Fellas - I have always felt that you lose something on your way down the bullet weight scale. When the plus P loads came out they first looked good, then you found out that when they were fired from snubbies they lose a bunch of velocity and really didn't rate a '+P' designation. Then later, when the first titanium shorties came out the load recommended wasn't even a plus P load, it was a standard pressure loading with a 125 grain bullet and the ballistics hardly took it beyond a 380.

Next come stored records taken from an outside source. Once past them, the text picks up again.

Lemma step_settled (e : Input) (c : Client) :
  detached_settled c -> detached_settled (step e c).
Proof.
  intro H. unfold step. destruct (enabled e c) eqn:Hen; [| assumption].
  unfold detached_settled in *.
  destruct e as [chs cb | k | id | id | id f | id].
  - simpl. unfold subscribe, connect, clearTimeout, setTimeout. simpl.
    destruct (timeout (realtime c)); assumption.
  - unfold occur.
    destruct (nth_error (closures c) k) as [cl |]; [| assumption].
    unfold unsubscribe.
    match goal with |- context [cleanUp ?l ?c0] =>
      destruct (connect_sockets (cleanUp l c0)) as [-> _];
      destruct (cleanUp_spec l c0) as [s [-> _]]
    end.
    assumption.
  - simpl. destruct (find _ (timers c)) as [t |]; [| assumption].
    destruct (timer_task t); simpl; try assumption;
      now apply createSocket_settled.
  - simpl in *.
    destruct (find_socket id c) as [ws |] eqn:Hf; [| discriminate].
    destruct (readyState ws) eqn:Hst; try discriminate.
    destruct (live_socket_is_held id c ws H Hf) as [Hs Hid]; [now left |].
    unfold update_socket. rewrite Hs, Hid. assumption.
  - unfold occur. pose proof (onMessage_detached f c) as Hd.
    destruct (onMessage f c); now rewrite Hd.
  - simpl. rewrite onClose_sockets. unfold update_socket.
    destruct (socket (realtime c)) as [ws |];
      [destruct (has_id id ws) |]; simpl;
      auto using update_first_settled.
Qed.

Lemma run_settled (es : list Input) :
  forall c, detached_settled c -> detached_settled (run es c).
Proof.
  induction es as [| e es IH]; intros c H; simpl; auto using step_settled.
Qed.

Lemma stored_session_spec (c : Client) :
  stored_session c
  = match parse_cookie (cookieFallback c) with
    | Some cookie =>
        match session_of cookie (project c) with
        | Some s => if truthy s then Some s else None
        | None => None
        end
    | None => None
    end.
Proof.
  unfold stored_session, parse_cookie, session_of, get.
  destruct (cookieFallback c) as [| | v]; try reflexivity.
  destruct v; reflexivity.
Qed.
(** * Column summation script [eval/data_time/count.py]

    A shallow embedding of the script and of the parts of the Python
    run time it relies on: floating-point numbers (IEEE binary64), the
    conversion [float(str)], [str()] of the printed total, exceptions
    with [try]/[except], [print], and the rows handed out by
    [csv.reader]. *)

From Stdlib Require Import ZArith List String Ascii Bool Lia SpecFloat DecimalString.
Import ListNotations.

Local Open Scope Z_scope.

(** ** Binary64 arithmetic

    Python's [float] is an IEEE 754 binary64 number.  The operations
    are those of the Standard Library's executable specification
    [SpecFloat], taken at precision 53 and maximal exponent 1024. *)
Module Float64.

Definition prec : Z := 53.
Definition emax : Z := 1024.

Definition float : Type := spec_float.

Definition pos_zero : float := S754_zero false.
Definition pos_inf : float := S754_infinity false.
Definition nan : float := S754_nan.

(** [x + y], rounded to nearest, ties to even. *)
Definition add (x y : float) : float := SFadd prec emax x y.

Definition opp (x : float) : float := SFopp x.

(** Conversion of an integer, rounded to nearest even.  (Python raises
    OverflowError above the largest finite float; the script only ever
    converts the integer [0].) *)
Definition of_Z (z : Z) : float := binary_normalize prec emax z 0 false.

(** The float nearest to [m * 10 ^ e10], ties to even, with sign
    [neg]: what a correctly rounded decimal-to-binary conversion
    returns.  [nd] is the number of decimal digits of [m]; it only
    serves the two early exits, where the value is known to be above
    every finite float or below half the smallest subnormal. *)
Definition of_decimal (neg : bool) (m : positive) (nd : Z) (e10 : Z) : float :=
  if 309 <=? nd - 1 + e10 then S754_infinity neg
  else if nd + e10 <=? -324 then S754_zero neg
  else if 0 <=? e10 then
    binary_round prec emax neg (m * Z.to_pos (10 ^ e10)) 0
  else
    let '(q, e', l) :=
      SFdiv_core_binary prec emax (Zpos m) 0 (10 ^ (- e10)) 0 in
    binary_round_aux prec emax neg q e' l.

End Float64.

(** ** Characters and digit strings

    A Python [str] is modelled by the Rocq [string] of its UTF-8
    bytes, so an ASCII text is the same text in both.  The C routines
    below walk a character buffer; here the buffer is a [list ascii]
    and a pointer into it is the remaining suffix. *)

Definition ord (c : ascii) : Z := Z.of_N (N_of_ascii c).

Definition is_nil {A : Type} (l : list A) : bool :=
  match l with [] => true | _ :: _ => false end.

(** The longest prefix whose characters all satisfy [p], and the rest. *)
Fixpoint span (p : ascii -> bool) (s : list ascii) : list ascii * list ascii :=
  match s with
  | c :: t =>
      if p c then let '(a, b) := span p t in (c :: a, b) else ([], s)
  | [] => ([], [])
  end.

Fixpoint dropwhile (p : ascii -> bool) (s : list ascii) : list ascii :=
  match s with
  | c :: t => if p c then dropwhile p t else s
  | [] => []
  end.

Definition isdigit (c : ascii) : bool := (48 <=? ord c) && (ord c <=? 57).
Definition is_zero_digit (c : ascii) : bool := ord c =? 48.

(** [Py_ISSPACE]: the ASCII white space of the C locale. *)
Definition Py_ISSPACE (c : ascii) : bool :=
  ((9 <=? ord c) && (ord c <=? 13)) || (ord c =? 32).

(** [Py_TOLOWER]. *)
Definition Py_TOLOWER (c : ascii) : ascii :=
  if (65 <=? ord c) && (ord c <=? 90)
  then ascii_of_N (Z.to_N (ord c + 32)) else c.

(** The text after a decimal point, when the buffer starts with one. *)
Definition after_point (s : list ascii) : option (list ascii) :=
  match s with
  | c :: t => if Ascii.eqb c "." then Some t else None
  | [] => None
  end.

(** ** Unicode text

    The code points of a [str] are read off its UTF-8 bytes.  Only
    well-formed sequences are decoded (no overlong form, no surrogate,
    nothing above U+10FFFF); a byte outside such a sequence stands for
    the lone surrogate U+DC00 + byte, as under the [surrogateescape]
    error handler, so that every [string] is some [str]. *)

Definition chr (ch : Z) : ascii := ascii_of_N (Z.to_N ch).

Definition is_continuation (c : Z) : bool := (128 <=? c) && (c <=? 191).
Definition blank_text : str := lit "  " ++ [newline] ++ lit " ".

Definition undecided_but_willing : str := lit "She is Undecided but Willing.".

(** An engine that takes every text as one sentence of one token "We". *)
Definition one_sentence_model : Language :=
  fun s => {| tokens := [{| text := lit "We"; pos_ := lit "PRON";
                            tag_ := lit "PRP"; lemma_ := lit "we";
                            ent_type_ := [] |}];
              sents := [s] |}.

(** An engine that takes every text as one sentence and finds no token. *)
Definition whole_text_model : Language :=
  fun s => {| tokens := []; sents := [s] |}.

(** An engine that takes every line as a sentence and finds no token. *)
Definition line_model : Language :=
  fun s => {| tokens := []; sents := split newline s |}.

(** A million and one spaces. *)
Definition long_blank_text : str := replicate (N.to_nat 1000001) " "%char.

(** Characters of ASCII only. *)
Definition ascii_only (s : str) : Prop := Forall (fun c => code c < 128) s.

(** Two sentences, a line each. *)
Definition two_sentences : str :=
  lit "We decided to ship on Friday." ++ [newline]
  ++ lit "Who owns the release?".

Definition mixed_case_notes : str :=
  lit "ACTION: Call Bob" ++ [newline] ++ lit "We DECIDED to ship."
  ++ [newline] ++ lit "Who owns it?".

(** ** The callers of the engine *)

(** [sep.join(l)] *)
Fixpoint join (sep : str) (l : list str) : str :=
  match l with
  | [] => []
  | [x] => x
  | x :: l' => x ++ sep ++ join sep l'
  end.

(** The text that [upload_file] takes from a .docx document, line 384:
    ['\n'.join([paragraph.text for paragraph in doc.paragraphs])]. *)
Definition docx_text (paragraphs : list str) : str := join [newline] paragraphs.

(** What a click on "Analyze" leads to: the warning of line 463, the
    results handed to [finish_analysis], or [analysis_error]. *)
Inductive notes_outcome : Type :=
| Warning
| Finished (results : gmap string (list str))
| Failed.

(** The data path of [analyze_notes], lines 460-476, [input] being the
    content of the text widget: the text is stripped, an empty text is
    refused, and the analysis runs under try/except.  The status line and
    the hand-over between threads are left out. *)
Definition analyze_notes (g : Globals) (self : MeetingNotesAnalyzer)
    (input : str) : notes_outcome :=
  let text := strip input in
  if bool_decide (text = []) then Warning else
  match analyze_with_spacy g self text with
  | Some results => Finished results
  | None => Failed
  end.

(** No whitespace at either end. *)
Definition trimmed (s : str) : Prop :=
  (∀ c, head s = Some c → isspace c = false)
  ∧ (∀ c, last s = Some c → isspace c = false).

(** The units that pass none of the three tests. *)
Definition to_none (tq td ta : str → bool) (u : str) : Prop :=
  tq u = false ∧ td u = false ∧ ta u = false.

#[global] Instance to_none_dec tq td ta u : Decision (to_none tq td ta u).
Proof. unfold to_none. apply _. Defined.

(** Two continuations that agree up to the case of what is left. *)
Definition same_on_lower (k k' : option ascii → str → bool) : Prop :=
  ∀ prev s, k' (lower_char <$> prev) (lower s) = k prev s.

(** * Properties *)

(** ** Dicts with the three keys *)

Lemma append_actions a d q x :
  append "actions" x (results_dict a d q) = Some (results_dict (a ++ [x]) d q).
Proof.
  unfold append, results_dict. simplify_map_eq.
  apply (f_equal Some), map_eq; intros k.
  repeat (rewrite lookup_insert; case_decide; simplify_eq; try done).
Qed.

Lemma append_decisions a d q x :
  append "decisions" x (results_dict a d q)
  = Some (results_dict a (d ++ [x]) q).
Proof.
  unfold append, results_dict. simplify_map_eq.
  apply (f_equal Some), map_eq; intros k.
  repeat (rewrite lookup_insert; case_decide; simplify_eq; try done).
Qed.

Lemma append_questions a d q x :
  append "questions" x (results_dict a d q)
  = Some (results_dict a d (q ++ [x])).
Proof.
  unfold append, results_dict. simplify_map_eq.
  apply (f_equal Some), map_eq; intros k.
  repeat (rewrite lookup_insert; case_decide; simplify_eq; try done).
Qed.

Lemma dom_results_dict a d q :
  dom (results_dict a d q)
  = ({["actions"; "decisions"; "questions"]} : gset string).
Proof.
  unfold results_dict. rewrite !dom_insert_L, dom_empty_L. set_solver.
Qed.

Lemma fmap_results_dict (f : list str → list str) a d q :
  f <$> results_dict a d q = results_dict (f a) (f d) (f q).
Proof.
  unfold results_dict. by rewrite !fmap_insert, fmap_empty.
Qed.

Lemma results_dict_inj a d q a' d' q' :
  results_dict a d q = results_dict a' d' q' → a = a' ∧ d = d' ∧ q = q'.
Proof.
  intros H. unfold results_dict in H.
  pose proof (f_equal (.!! "actions") H) as Ha.
  pose proof (f_equal (.!! "decisions") H) as Hd.
  pose proof (f_equal (.!! "questions") H) as Hq.
  simplify_map_eq. done.
Qed.

(** ** The placement loop shared by the two strategies *)

Lemma for_each_cons {A S} (body : S → A → option S) s x l :
  for_each body s (x :: l) = body s x ≫= fun s' => for_each body s' l.
Proof. reflexivity. Qed.

Lemma for_each_ext {A S} (body body' : S → A → option S) s l :
  (∀ s x, x ∈ l → body s x = body' s x) →
  for_each body s l = for_each body' s l.
Proof.
  revert s. induction l as [|x l IH]; intros s H; [done|].
  rewrite !for_each_cons, H by left.
  destruct (body' s x); [|done]. simpl. apply IH.
  intros s' y Hy. apply H. by right.
Qed.

Section Placement.

(** The three tests of a strategy, as they come out for a unit. *)
Variables tq td ta : str → bool.

Lemma place_cases results u :
  place tq td ta results u =
    if tq u then append "questions" u results
    else if td u then append "decisions" u results
    else if ta u then append "actions" u results
    else Some results.
Proof. reflexivity. Qed.

Lemma for_each_place a d q (l : list str) :
  for_each (place tq td ta) (results_dict a d q) l
  = Some (results_dict (a ++ filter (to_actions tq td ta) l)
            (d ++ filter (to_decisions tq td) l)
            (q ++ filter (to_questions tq) l)).
Proof.
  revert a d q. induction l as [|u l IH]; intros a d q.
  - simpl. by rewrite !app_nil_r.
  - rewrite for_each_cons, place_cases.
    destruct (tq u) eqn:Hq;
      [|destruct (td u) eqn:Hd; [|destruct (ta u) eqn:Ha]].
    + rewrite append_questions. simpl. rewrite IH.
      rewrite (filter_cons_True (to_questions tq)) by done.
      rewrite (filter_cons_False (to_decisions tq td))
        by (unfold to_decisions; intros [? ?]; congruence).
      rewrite (filter_cons_False (to_actions tq td ta))
        by (unfold to_actions; intros [? ?]; congruence).
      by rewrite <- app_assoc.
    + rewrite append_decisions. simpl. rewrite IH.
      rewrite (filter_cons_False (to_questions tq))
        by (unfold to_questions; congruence).
      rewrite (filter_cons_True (to_decisions tq td)) by done.
      rewrite (filter_cons_False (to_actions tq td ta))
        by (unfold to_actions; intros (? & ? & ?); congruence).
      by rewrite <- app_assoc.
    + rewrite append_actions. simpl. rewrite IH.
      rewrite (filter_cons_False (to_questions tq))
        by (unfold to_questions; congruence).
      rewrite (filter_cons_False (to_decisions tq td))
        by (unfold to_decisions; intros [? ?]; congruence).
      rewrite (filter_cons_True (to_actions tq td ta)) by done.
      by rewrite <- app_assoc.
    + simpl. rewrite IH.
      rewrite (filter_cons_False (to_questions tq))
        by (unfold to_questions; congruence).
      rewrite (filter_cons_False (to_decisions tq td))
        by (unfold to_decisions; intros [? ?]; congruence).
      rewrite (filter_cons_False (to_actions tq td ta))
        by (unfold to_actions; intros (? & ? & ?); congruence).
      done.
Qed.

End Placement.

(** ** The category tests never raise *)

Lemma getitem_lt doc i : (i < len doc)%nat → is_Some (getitem doc i).
Proof. apply lookup_lt_is_Some_2. Qed.

Lemma for_enumerate_total {A} (body : nat → A → option bool) i l :
  (∀ i x, is_Some (body i x)) → is_Some (for_enumerate body i l).
Proof.
  intros Hbody. revert i. induction l as [|x l IH]; intros i; simpl; [eauto|].
  destruct (Hbody i x) as [b ->]. simpl. destruct b; eauto.
Qed.

(** The guarded read [doc[i + 1]] of the two scanning loops. *)
Lemma guarded_next_total doc (c : bool) (f : Token → bool) i :
  is_Some (if c && Nat.ltb (i + 1) (len doc)
           then next_token ← getitem doc (i + 1); Some (f next_token)
           else Some false).
Proof.
  destruct c; simpl; [|eauto].
  destruct (Nat.ltb (i + 1) (len doc)) eqn:Hlt; [|eauto].
  apply Nat.ltb_lt, getitem_lt in Hlt. destruct Hlt as [t ->]. simpl. eauto.
Qed.

Lemma bind_ret {A B} (x : A) (k : A → option B) : Some x ≫= k = k x.
Proof. reflexivity. Qed.

Lemma truthy_getitem doc : truthy doc = true → is_Some (getitem doc 0).
Proof.
  unfold truthy. intros H. apply getitem_lt.
  destruct (len doc); [done | lia].
Qed.

(** Names the value of the computation bound first in the goal. *)
Ltac bind_total b :=
  match goal with
  | |- context [?m ≫= _] => assert (is_Some m) as [b ->]; [|rewrite bind_ret]
  end.

Lemma _is_question_total sentence doc : is_Some (_is_question sentence doc).
Proof.
  unfold _is_question. case_match; [eauto|].
  bind_total first_token.
  { destruct (truthy doc) eqn:Ht; [|eauto].
    destruct (truthy_getitem _ Ht) as [t ->]. rewrite bind_ret. eauto. }
  case_match; [eauto|]. case_match; [eauto|].
  bind_total aux.
  { unfold and_then. destruct (truthy doc) eqn:Ht; [|eauto].
    destruct (truthy_getitem _ Ht) as [t ->]. rewrite bind_ret.
    case_match; [rewrite bind_ret|]; eauto. }
  destruct aux; eauto.
Qed.

Lemma _is_decision_total sentence doc : is_Some (_is_decision sentence doc).
Proof.
  unfold _is_decision. repeat (case_match; [eauto|]).
  apply for_enumerate_total. eauto.
Qed.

A 135 grain bullet isn't gonna do a lot more than a 125 grain bullet, even if it is a flying ashtray. New powders or not, that 135 isn't going to clock all that fast. In fact, the new Winchester 130 gn SXT managed to obtain 930'/sec from a 4" bbl, so you're going to have to reduce that a bit with a 2" bbl, but it was accurate. OK, so from your M36, and I have the same revolver, this new ammo gets to about 875-900'/sec, if you're lucky.
I'm not sold on those new loads, and since you are a reloader, you might wish to consider a 200 gn swc for your snubbies - that is the only bullet I carry in either my M36 or M38 - they are accurate as all get out. They go over a charge of 3.8 gn of WW231 for a measly 770'/sec from a 4" bbl (not a plus P load). Col. Charles Askins favored this load in eihter the 38 Spl or the British 38-200, as it had a tendency to shoot through enemy troops (WWII) out to 25 yds.